This is pure speculation, but I don’t think John has ever moved house. I get the impression that he grew up in this house, which is his dad’s now and was perhaps originally his nanna’s, and has never known a world outside of this specific neighborhood. Because John’s been there since he was born, it’s never crossed his dad’s mind that John might want to, say, put his Little Monsters poster in the living room - hence why that gift was left in John’s bedroom, while the harlequin doll is allowed to be downstairs. 
Speaking of John’s room, it’s definitely not an oasis of color within the house. In our first shot of the room, we see six splashes of color, including the outside and John’s shirt - comparable to the living room (six including John’s shirt and hat) and study (five including the outside and John’s hat). A full three of the colorful elements in John’s room are related to Sburb, which in both the visuals and text is the thing John’s by far the most excited about right now, but I’ll circle back around to this. 
John’s magic chest, magician’s hat, blood capsules, and copies of Colonel Sassacre’s and Wise Guy are all colorful too, but other prank elements - fake arms, beaglepuss, handcuffs, sword, smoke pellets) are all monochrome. This one’s tough, but my best guess is that John feels conflicted about his interest in pranks because it’s so similar to his dad’s interest, and perhaps even that the monochrome items are things John’s dad bought for him for past birthdays and holidays, while the colorful ones are things John got for himself. 
John’s shirt is also worth mentioning here. John’s ambivalence with the house extends to himself, and kids often don’t have a lot of control over their appearance. He probably doesn’t choose his own clothes or glasses or haircut, and he definitely can’t go out and get a tattoo of Slimer or anything like that, so it’s very telling that wearing a shirt with a favorite movie on it is the one way John can actually connect to himself. 

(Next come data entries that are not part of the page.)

(** * A shallow embedding of the autograd tracing core

    Sources: [autograd/tracer.py] (trace stack, boxes and their type
    registry, the primitive wrapper, the multi-trace argument resolver, the
    notrace registry) and [autograd/wrap_util.py] (the unary-to-nary
    operator transform).

    Python values are modelled by a small universe ([value]); module-level
    mutable objects ([trace_stack], [Box.types], [Box.type_mappings],
    [notrace_primitives], the logger and the warnings channel) are fields
    of one explicit state, threaded through a state-and-exception monad. *)

From Stdlib Require Import ZArith List Bool Lia Sorted.
From stdpp Require Import gmap strings list fin_maps.

Local Open Scope Z_scope.

(** ** Runtime types and values *)

(** The result of Python's [type(x)]: a builtin type, or a user class
    (every [Box] subclass is one) identified by its name. *)
Inductive pytype : Type :=
| TNoneType
| TBool
| TInt
| TTuple
| TClass (name : string).

#[global] Instance pytype_eq_dec : EqDecision pytype.
Proof. solve_decision. Defined.

Definition pytype_encode (t : pytype) : nat + string :=
  match t with
  | TNoneType => inl 0%nat
  | TBool => inl 1%nat
  | TInt => inl 2%nat
  | TTuple => inl 3%nat
  | TClass name => inr name
  end.

Definition pytype_decode (c : nat + string) : pytype :=
  match c with
  | inl 0%nat => TNoneType
  | inl 1%nat => TBool
  | inl 2%nat => TInt
  | inl _ => TTuple
  | inr name => TClass name
  end.
(** * GitLab CI/CD variables auditor ([gitlab.py]): model and properties

    The script walks the paginated project listing of a GitLab instance,
    fetches the CI/CD variables of every project, folds the non-empty
    answers into a report dictionary, writes the report as JSON and prints
    a sorted summary.

    The model follows the script function by function.  Python values are
    the values [response.json()] can produce, fractional numbers and
    characters above U+00FF apart; dictionaries keep their insertion order, failing operations raise the
    exception Python raises, the GitLab instance is a function from
    requests to replies, and every HTTP call and every line of the
    summary is recorded in the trace of the computation.  The progress
    lines of [get_all_projects], [audit_secrets] and [save_results] have
    no part in what these functions return and are left out. *)

From Stdlib Require Import List ZArith String Ascii Bool Lia Permutation Sorted.
Import ListNotations.
Local Open Scope string_scope.
Local Open Scope Z_scope.
Local Open Scope list_scope.

(** ** Python values *)

Set Warnings "-register-all".

(** The objects the script handles: what [json.loads] builds ([None],
    booleans, integers, strings, lists, dictionaries with string keys).
    A dictionary is the list of its items in insertion order; a string
    is the list of its characters, each a code point below 256. *)
Inductive pyval : Type :=
| PNone
| PBool (b : bool)
| PInt (n : Z)
| PStr (s : string)
| PList (l : list pyval)
| PDict (d : list (string * pyval)).

(** The exceptions the script can meet outside its [try] blocks. *)
Inductive exn : Type := KeyError | TypeError | AttributeError.

(** Outcome of a computation: a value, a raised exception, or a loop that
    was cut by the step bound of the model. *)
Inductive res (A : Type) : Type :=
| Ret (a : A)
| Raise (e : exn)
| OutOfFuel.
Arguments Ret {A} a.
Arguments Raise {A} e.
Arguments OutOfFuel {A}.

Definition rbind {A B : Type} (c : res A) (k : A -> res B) : res B :=
  match c with
  | Ret a => k a
  | Raise e => Raise e
  | OutOfFuel => OutOfFuel
  end.

Notation "'let*' x ':=' c 'in' k" := (rbind c (fun x => k))
  (at level 10, x pattern, c at level 100, k at level 200).

Fixpoint mapM {A B : Type} (f : A -> res B) (l : list A) : res (list B) :=
  match l with
  | [] => Ret []
  | x :: l' => let* y := f x in let* ys := mapM f l' in Ret (y :: ys)
  end.

(** Computations that leave a trace of events [E] (the HTTP calls made,
    or the lines printed) beside their outcome.  The trace is dropped when
    an exception escapes. *)
Definition M (E A : Type) : Type := res (A * list E).

Definition ret {E A : Type} (a : A) : M E A := Ret (a, []).

Definition bind {E A B : Type} (c : M E A) (k : A -> M E B) : M E B :=
  match c with
  | Ret (a, w) =>
      match k a with
      | Ret (b, w') => Ret (b, w ++ w')
      | Raise e => Raise e
      | OutOfFuel => OutOfFuel
      end
  | Raise e => Raise e
  | OutOfFuel => OutOfFuel
  end.

Definition lift {E A : Type} (c : res A) : M E A :=
  match c with
  | Ret a => Ret (a, [])
  | Raise e => Raise e
  | OutOfFuel => OutOfFuel
  end.

Notation "x <- c ;; k" := (bind c (fun x => k))
  (at level 200, c at level 100, k at level 200, right associativity).
Notation "c ;;; k" := (bind c (fun _ => k))
  (at level 200, k at level 200, right associativity).

(** [for x in l: body], the body threading the accumulator [a]. *)
Fixpoint for_each {E A B : Type} (body : A -> B -> M E B) (l : list A) (a : B)
  : M E B :=
  match l with
  | [] => ret a
  | x :: l' => a' <- body x a ;; for_each body l' a'
  end.

(** ** Operations of Python on these values *)

(** [bool(v)]. *)
Definition truthy (v : pyval) : bool :=
  match v with
  | PNone => false
  | PBool b => b
  | PInt n => negb (n =? 0)
  | PStr s => negb (s =? "")%string
  | PList l => match l with [] => false | _ => true end
  | PDict d => match d with [] => false | _ => true end
  end.

(** [len(v)]. *)
Definition py_len (v : pyval) : res Z :=
  match v with
  | PList l => Ret (Z.of_nat (List.length l))
  | PDict d => Ret (Z.of_nat (List.length d))
  | PStr s => Ret (Z.of_nat (String.length s))
  | _ => Raise TypeError
  end.

Fixpoint chars (s : string) : list pyval :=
  match s with
  | EmptyString => []
  | String c s' => PStr (String c EmptyString) :: chars s'
  end.

(** [list(v)]: what iterating over [v] yields. *)
Definition py_iter (v : pyval) : res (list pyval) :=
  match v with
  | PList l => Ret l
  | PDict d => Ret (map (fun kv => PStr (fst kv)) d)
  | PStr s => Ret (chars s)
  | _ => Raise TypeError
  end.

Fixpoint lookup (k : string) (d : list (string * pyval)) : option pyval :=
  match d with
  | [] => None
  | (k', v) :: d' => if (k' =? k)%string then Some v else lookup k d'
  end.

(** [v[k]] for a string [k]. *)
Definition subscript (v : pyval) (k : string) : res pyval :=
  match v with
  | PDict d => match lookup k d with
               | Some x => Ret x
               | None => Raise KeyError
               end
  | _ => Raise TypeError
  end.
(** * osm-pbf-parser-node: a shallow embedding of the streaming PBF decoder

    The development follows [src/parser.ts] and [src/proto/fileformat.ts].
    The older JavaScript parser that the repository also carries
    ([src/unnamed/part_001]: no [with_tags], no [_flush], timestamps as
    ISO strings) is modelled in the module [Legacy] and compared with the
    TypeScript one.

    - JavaScript exceptions and non-termination are made explicit by the
      [outcome] monad ([Ok], [Throw] with the [Error]'s message, [Diverge]).
    - A JavaScript number that holds an integer (a wire integer, a running
      sum) is the [Z] it holds, and its sums and products are rounded as
      IEEE binary64 rounds them ([num_add], [num_mul]); coordinates are the
      kernel's primitive [float], which is exactly the JavaScript number
      type.
    - JavaScript objects used as maps (the tag map, the resolved [withTags]
      option) are [gmap]s keyed by [string]; a missing key reads as
      [undefined], that is [None]. An assignment to the name [__proto__]
      of a tag object creates no property ([tag_assign]).
    - The collaborators that are not part of the repository's sources (the
      [pbf] wire reader, [inflateSync], the generated [osmformat] readers)
      are the operations of the class [Collaborators]; the framing part is
      stated for every instance, and [Wire] is one that runs. *)

From Stdlib Require Import ZArith Floats Uint63 Strings.Byte.
From stdpp Require Import gmap strings list pretty.

Set Warnings "-inexact-float,-register-all".
Open Scope string_scope.
Open Scope Z_scope.

(** ** Outcomes of JavaScript code *)

Inductive outcome (A : Type) : Type :=
| Ok (a : A)
| Throw (msg : string)
| Diverge.
Arguments Ok {A} a.
Arguments Throw {A} msg.
Arguments Diverge {A}.

#[global] Instance outcome_ret : MRet outcome := @Ok.
#[global] Instance outcome_bind : MBind outcome := fun A B k m =>
  match m with
  | Ok a => k a
  | Throw msg => Throw msg
  | Diverge => Diverge
  end.

#[global] Instance outcome_fmap : FMap outcome := fun A B f m =>
  match m with
  | Ok a => Ok (f a)
  | Throw msg => Throw msg
  | Diverge => Diverge
  end.

(** [function assert(cond, message)]: throws [Error(message || "input format
    error")] when [cond] is falsy. *)
Definition assert (cond : bool) (message : option string) : outcome unit :=
  if cond then Ok tt
  else Throw (match message with
              | Some m => if String.eqb m "" then "input format error" else m
              | None => "input format error"
              end).

(** The error raised for malformed input: [assert] without a message. *)
Definition FormatError : string := "input format error".

(** ** JavaScript values of the option objects *)

Inductive jsval : Type :=
| VUndefined
| VNull
| VBool (b : bool)
| VNumber (n : Z)
| VString (s : string)
| VArray (elems : list jsval)
| VObject (props : list (string * jsval)).

Definition typeof (v : jsval) : string :=
  match v with
  | VUndefined => "undefined"
  | VNull => "object"
  | VBool _ => "boolean"
  | VNumber _ => "number"
  | VString _ => "string"
  | VArray _ => "object"
  | VObject _ => "object"
  end.

(** [v ?? d] *)
Definition nullish (v d : jsval) : jsval :=
  match v with
  | VUndefined | VNull => d
  | _ => v
  end.

(** Truthiness of a value in a condition. *)
Definition truthy (v : jsval) : bool :=
  match v with
  | VUndefined | VNull => false
  | VBool b => b
  | VNumber n => negb (n =? 0)
  | VString s => negb (String.eqb s "")
  | VArray _ | VObject _ => true
  end.

Fixpoint assoc (k : string) (props : list (string * jsval)) : jsval :=
  match props with
  | [] => VUndefined
  | (k', v) :: rest => if String.eqb k k' then v else assoc k rest
  end.

(** [o[k]] for a property name [k] that is neither an index nor a builtin:
    own properties of an object literal, [undefined] on anything else that
    is not nullish. *)
Definition get_prop (o : jsval) (k : string) : jsval :=
  match o with
  | VObject props => assoc k props
  | _ => VUndefined
  end.

(** ** Tag-filter options: [with_tags] *)

(** What [with_tags] stores per kind: a boolean, or a [Set] built from the
    configured array. *)
Inductive TagOption : Type :=
| TBool (b : bool)
| TSet (elems : list jsval).

(** The object [{node, way, relation}] returned by [with_tags]; a key that
    was never assigned reads as [undefined]. *)
Abbreviation WithTags := (gmap string TagOption).
(** Running one step of a computation whose result is known. *)
Lemma bind_Done {S A B} (m : M S A) (f : A -> M S B) a s s' :
  m s = Done a s' -> bind m f s = f a s'.
Proof. unfold bind. by intros ->. Qed.

Lemma bind_Fault {S A B} (m : M S A) (f : A -> M S B) e s :
  m s = Fault e -> bind m f s = Fault e.
Proof. unfold bind. by intros ->. Qed.

(** A triple gives the run it describes. *)
Lemma wp_run {S A} (m : M S A) Q s :
  wp m Q s -> exists a s', m s = Done a s' /\ Q a s'.
Proof. unfold wp. destruct (m s); [eauto | done]. Qed.

(** What a triple says of the run. *)
Lemma wp_done {S A} (m : M S A) (Q : A -> S -> Prop) s a s' : m s = Done a s' -> wp m Q s -> Q a s'.
Proof. unfold wp. by intros ->. Qed.

(** What holds if a run ends without a fault. *)
Definition wlp {S A} (m : M S A) (Q : A -> S -> Prop) (s : S) : Prop := forall a s', m s = Done a s' -> Q a s'.

Lemma wp_wlp {S A} (m : M S A) Q s : wp m Q s -> wlp m Q s.
Proof. intros H a s' E. by eapply wp_done. Qed.

Lemma wlp_bind {S A B} (m : M S A) (f : A -> M S B) Q s :
  wlp m (fun a s' => wlp (f a) Q s') s -> wlp (bind m f) Q s.
Proof. intros H b s2. unfold bind. destruct (m s) as [a s1|] eqn:E; [apply (H a s1 E) | done]. Qed.

(** Runs a triple through the primitive operations. *)
Ltac wp_pure :=
  repeat match goal with
  | |- wp (bind _ _) _ _ => apply wp_bind
  | |- wp (ret _) _ _ => apply wp_ret; cbv beta
  | |- wp (gets _) _ _ => apply wp_gets; cbv beta
  | |- wp (modify _) _ _ => apply wp_modify; cbv beta
  | |- wp (fun _ => _) _ _ => progress cbv beta
  | |- wp (if true then _ else _) _ _ => cbv iota
  | |- wp (if false then _ else _) _ _ => cbv iota
  | |- wp (when true _) _ _ => cbv delta [when] iota beta
  | |- wp (when false _) _ _ => cbv delta [when] iota beta
  end.

Ltac wp_seq tac := eapply wp_mono; [tac | cbv beta].

(** A branch of the code under test. *)
Ltac case_bool :=
  match goal with
  | |- context [if ?b then _ else _] => destruct b eqn:?
  end.

Ltac bool_to_prop :=
  repeat match goal with
  | H : (_ =? _) = true |- _ => apply Z.eqb_eq in H
  | H : (_ =? _) = false |- _ => apply Z.eqb_neq in H
  | H : (_ <? _) = true |- _ => apply Z.ltb_lt in H
  | H : (_ <? _) = false |- _ => apply Z.ltb_ge in H
  | H : (_ <=? _) = true |- _ => apply Z.leb_le in H
  | H : (_ <=? _) = false |- _ => apply Z.leb_gt in H
  | H : (_ && _)%bool = true |- _ => apply andb_true_iff in H as [? ?]
  | H : (_ || _)%bool = false |- _ => apply orb_false_iff in H as [? ?]
  | H : negb _ = true |- _ => apply negb_true_iff in H
  | H : negb _ = false |- _ => apply negb_false_iff in H
  end.

(** ** Updating one field of a record

    [record_setter proj] builds the function that replaces the field [proj]; the
    records are declared with primitive projections, so the other fields of the
    result are those of the argument by computation. *)
Ltac record_setter proj :=
  let v := fresh "v" in let r := fresh "r" in
  let t := fresh "t" in let o := fresh "o" in
  intros v r; pose (t := r); pose (o := proj r); destruct r;
  let t' := eval cbv delta [t] in t in
  let o' := eval cbn in (proj t') in
  lazymatch t' with context K [o'] => let n := context K [v] in exact n end.

(** ** Lemmas on machine integers and register fields *)

Create HintDb machine.

Lemma wrapu_range w x : 0 <= w -> uint w (wrapu w x).
Proof. intros. apply Z.mod_pos_bound. lia. Qed.

Lemma wrapu_small w x : uint w x -> wrapu w x = x.
Proof. apply Z.mod_small. Qed.


Lemma wraps_small w x :
  0 < w -> - 2 ^ (w - 1) <= x < 2 ^ (w - 1) -> wraps w x = x.
Proof.
  intros Hw Hx. unfold wraps.
  assert (2 ^ w = 2 * 2 ^ (w - 1)) as E.
  { rewrite <- Z.pow_succ_r by lia. f_equal. lia. }
  rewrite Z.mod_small; lia.
Qed.

Lemma wrapu_0 w : 0 <= w -> wrapu w 0 = 0.
Proof. intros. apply Z.mod_0_l. lia. Qed.

Lemma uint_mono w w' x : 0 <= w <= w' -> uint w x -> uint w' x.
Proof.
  intros [Hw Hww] [Hx0 Hx]. split; [done|].
  pose proof (Z.pow_le_mono_r 2 w w'). lia.
Qed.

Lemma uint_bits w x i : 0 <= w -> uint w x -> w <= i -> Z.testbit x i = false.
Proof.
  intros Hw [Hx0 Hx] Hi. rewrite <- (Z.mod_small x (2 ^ w)) by done.
  by apply Z.mod_pow2_bits_high.
Qed.

(** Bounding by bits: nothing set at or above [w]. *)
Lemma bits_uint w x :
  0 <= w -> 0 <= x -> (forall i, w <= i -> Z.testbit x i = false) -> uint w x.
Proof.
  intros Hw Hx Hb. assert (x = x mod 2 ^ w) as ->.
  { apply Z.bits_inj'. intros i Hi. destruct (Z.lt_ge_cases i w).
    - by rewrite Z.mod_pow2_bits_low.
    - by rewrite Z.mod_pow2_bits_high, Hb. }
  apply Z.mod_pos_bound. lia.
Qed.

Lemma land_uint_l w a b : 0 <= w -> uint w a -> uint w (Z.land a b).
Proof.
  intros Hw Ha. apply bits_uint; [done | | ].
  - apply Z.land_nonneg. left. apply Ha.
  - intros i Hi. by rewrite Z.land_spec, (uint_bits w a i).
Qed.

Lemma lor_uint w a b : 0 <= w -> uint w a -> uint w b -> uint w (Z.lor a b).
Proof.
  intros Hw Ha Hb. apply bits_uint; [done | | ].
  - apply Z.lor_nonneg. split; [apply Ha | apply Hb].
  - intros i Hi. by rewrite Z.lor_spec, (uint_bits w a i), (uint_bits w b i).
Qed.

Lemma shiftr_uint w a n : 0 <= w -> 0 <= n -> uint w a -> uint w (Z.shiftr a n).
Proof.
  intros Hw Hn Ha. apply bits_uint; [done | | ].
  - apply Z.shiftr_nonneg. apply Ha.
  - intros i Hi. rewrite Z.shiftr_spec by lia. apply (uint_bits w); auto; lia.
Qed.

(** Testing one bit with a mask. *)
Lemma land_pow2_test a n :
  0 <= n -> (Z.land a (2 ^ n) =? 0) = negb (Z.testbit a n).
Proof.
  intros Hn. destruct (Z.testbit a n) eqn:E; cbn.
  - apply Z.eqb_neq. intros H0.
    assert (Z.testbit (Z.land a (2 ^ n)) n = true) as H.
    { by rewrite Z.land_spec, E, Z.pow2_bits_true. }
    rewrite H0, Z.bits_0 in H. done.
  - apply Z.eqb_eq, Z.bits_inj'. intros i Hi.
    rewrite Z.land_spec, Z.pow2_bits_eqb, Z.bits_0 by done.
    destruct (Z.eqb_spec n i) as [->|]; [by rewrite E | apply andb_false_r].
Qed.

Lemma ffs_range m : 0 < m < 2 ^ 32 -> 0 <= __ffs m < 32.
Proof.
  intros Hm. unfold __ffs. rewrite (proj2 (Z.eqb_neq m 0)) by lia.
  split; [apply Z.log2_nonneg|].
  assert (uint 32 (Z.land m (- m))) as [Hl Hu] by (apply land_uint_l; [lia | split; lia]).
  destruct (decide (Z.land m (- m) = 0)) as [->|]; [done|].
  apply Z.log2_lt_pow2; lia.
Qed.

Lemma lsl_in x n : 0 <= n < 32 -> lsl x n = u32 (Z.shiftl x n).
Proof. intros. unfold lsl. by rewrite (proj2 (Z.leb_le 0 n)), (proj2 (Z.ltb_lt n 32)) by lia. Qed.

Lemma lsr_in x n : 0 <= n < 32 -> lsr x n = Z.shiftr x n.
Proof. intros. unfold lsr. by rewrite (proj2 (Z.leb_le 0 n)), (proj2 (Z.ltb_lt n 32)) by lia. Qed.

Lemma lsl_1 n : 0 <= n < 32 -> lsl 1 n = 2 ^ n.
Proof.
  intros Hn. rewrite lsl_in, Z.shiftl_mul_pow2, Z.mul_1_l by lia.
  apply wrapu_small. split; [lia | apply Z.pow_lt_mono_r; lia].
Qed.

Lemma lsl_uint x n : uint 32 (lsl x n).
Proof. unfold lsl. case_bool; [apply wrapu_range; lia | done]. Qed.

Lemma lsr_uint x n : uint 32 x -> uint 32 (lsr x n).
Proof.
  intros Hx. unfold lsr. case_bool; [|done]. bool_to_prop.
  apply shiftr_uint; [lia | lia | done].
Qed.

(** A value fits a field when the shifted value stays inside the mask. *)
Definition field_fits (mask f : Z) : bool :=
  (0 <? mask) && (mask <? 2 ^ 32) && (0 <=? f) &&
  (Z.land (Z.shiftl f (__ffs mask)) mask =? Z.shiftl f (__ffs mask)).

Lemma field_fits_lsl mask f :
  field_fits mask f = true ->
  lsl f (__ffs mask) = Z.shiftl f (__ffs mask) /\ 0 <= __ffs mask < 32 /\
  Z.land (Z.shiftl f (__ffs mask)) mask = Z.shiftl f (__ffs mask) /\ 0 <= f.
Proof.
  intros Hf. unfold field_fits in Hf. bool_to_prop.
  assert (0 <= __ffs mask < 32) as Hs by (apply ffs_range; lia).
  split_and!; try done; try lia. rewrite lsl_in by done. apply wrapu_small.
  rewrite <- H0, Z.land_comm. apply land_uint_l; [lia|]. split; lia.
Qed.

(** Writing a field and reading it back gives the value written. *)
Lemma field_get_set mask f v :
  field_fits mask f = true -> field_get mask (field_set mask f v) = f.
Proof.
  intros (Hl & Hs & Hm & Hf)%field_fits_lsl. unfold field_get, field_set.
  rewrite Hl, lsr_in by done. apply Z.bits_inj'. intros i Hi.
  rewrite Z.shiftr_spec, Z.land_spec, Z.lor_spec, Z.land_spec, Z.lnot_spec by lia.
  assert (Z.testbit (Z.shiftl f (__ffs mask)) (i + __ffs mask) = Z.testbit f i) as E.
  { rewrite Z.shiftl_spec by lia. f_equal. lia. }
  assert (Z.testbit (Z.land (Z.shiftl f (__ffs mask)) mask) (i + __ffs mask) =
          Z.testbit f i) as E' by (rewrite Hm; exact E).
  rewrite Z.land_spec, E in E'. rewrite E.
  destruct (Z.testbit v _), (Z.testbit mask _), (Z.testbit f i); cbn in *; congruence.
Qed.

(** A write to one field leaves a field with a disjoint mask alone. *)
Lemma field_get_set_other mask mask' f v :
  field_fits mask f = true -> Z.land mask mask' = 0 ->
  field_get mask' (field_set mask f v) = field_get mask' v.
Proof.
  intros (Hl & Hs & Hm & Hf)%field_fits_lsl Hd. unfold field_get, field_set.
  rewrite Hl. f_equal. apply Z.bits_inj'. intros i Hi.
  rewrite !Z.land_spec, Z.lor_spec, Z.land_spec, Z.lnot_spec by lia.
  assert (Z.testbit (Z.land mask mask') i = false) as E
    by (rewrite Hd; apply Z.bits_0).
  rewrite <- Hm, !Z.land_spec in *.
  destruct (Z.testbit v i), (Z.testbit mask i), (Z.testbit mask' i),
    (Z.testbit (Z.shiftl f (__ffs mask)) i); cbn in *; congruence.
Qed.

(** A field without a mask is not programmed at all. *)
Lemma field_set_no_mask f v : field_set 0 f v = v.
Proof. unfold field_set. cbn. by rewrite Z.land_m1_r, Z.lor_0_r. Qed.

Lemma field_set_uint mask f v : uint 32 v -> uint 32 (field_set mask f v).
Proof.
  intros Hv. apply lor_uint; [lia | | apply lsl_uint].
  apply land_uint_l; [lia | done].
Qed.

Lemma field_get_uint mask v : uint 32 v -> uint 32 (field_get mask v).
Proof. intros. apply lsr_uint, land_uint_l; [lia | done]. Qed.

#[export] Hint Resolve wrapu_range field_set_uint field_get_uint lsl_uint : machine.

That said, all the movie posters in his room are monochrome, which I’ll again circle back to. One exception is the close up of the Problem Sleuth poster (p.11), which is mostly monochrome, but has four kernels of colorful candy corn. I love this detail so much. It’s a fun reference to Hussie’s previous work and suggests that the candy corn gags in Problem Sleuth are John’s favorite part, which feels right for him. I wonder if John will use candy corn for a prank at some point in reference to this game he likes. I also noticed that the menu bar at the top of the web page also contains four kernels of candy corn - is this just because Problem Sleuth is Hussie’s most notable work, or could it be a clue for Homestuck too?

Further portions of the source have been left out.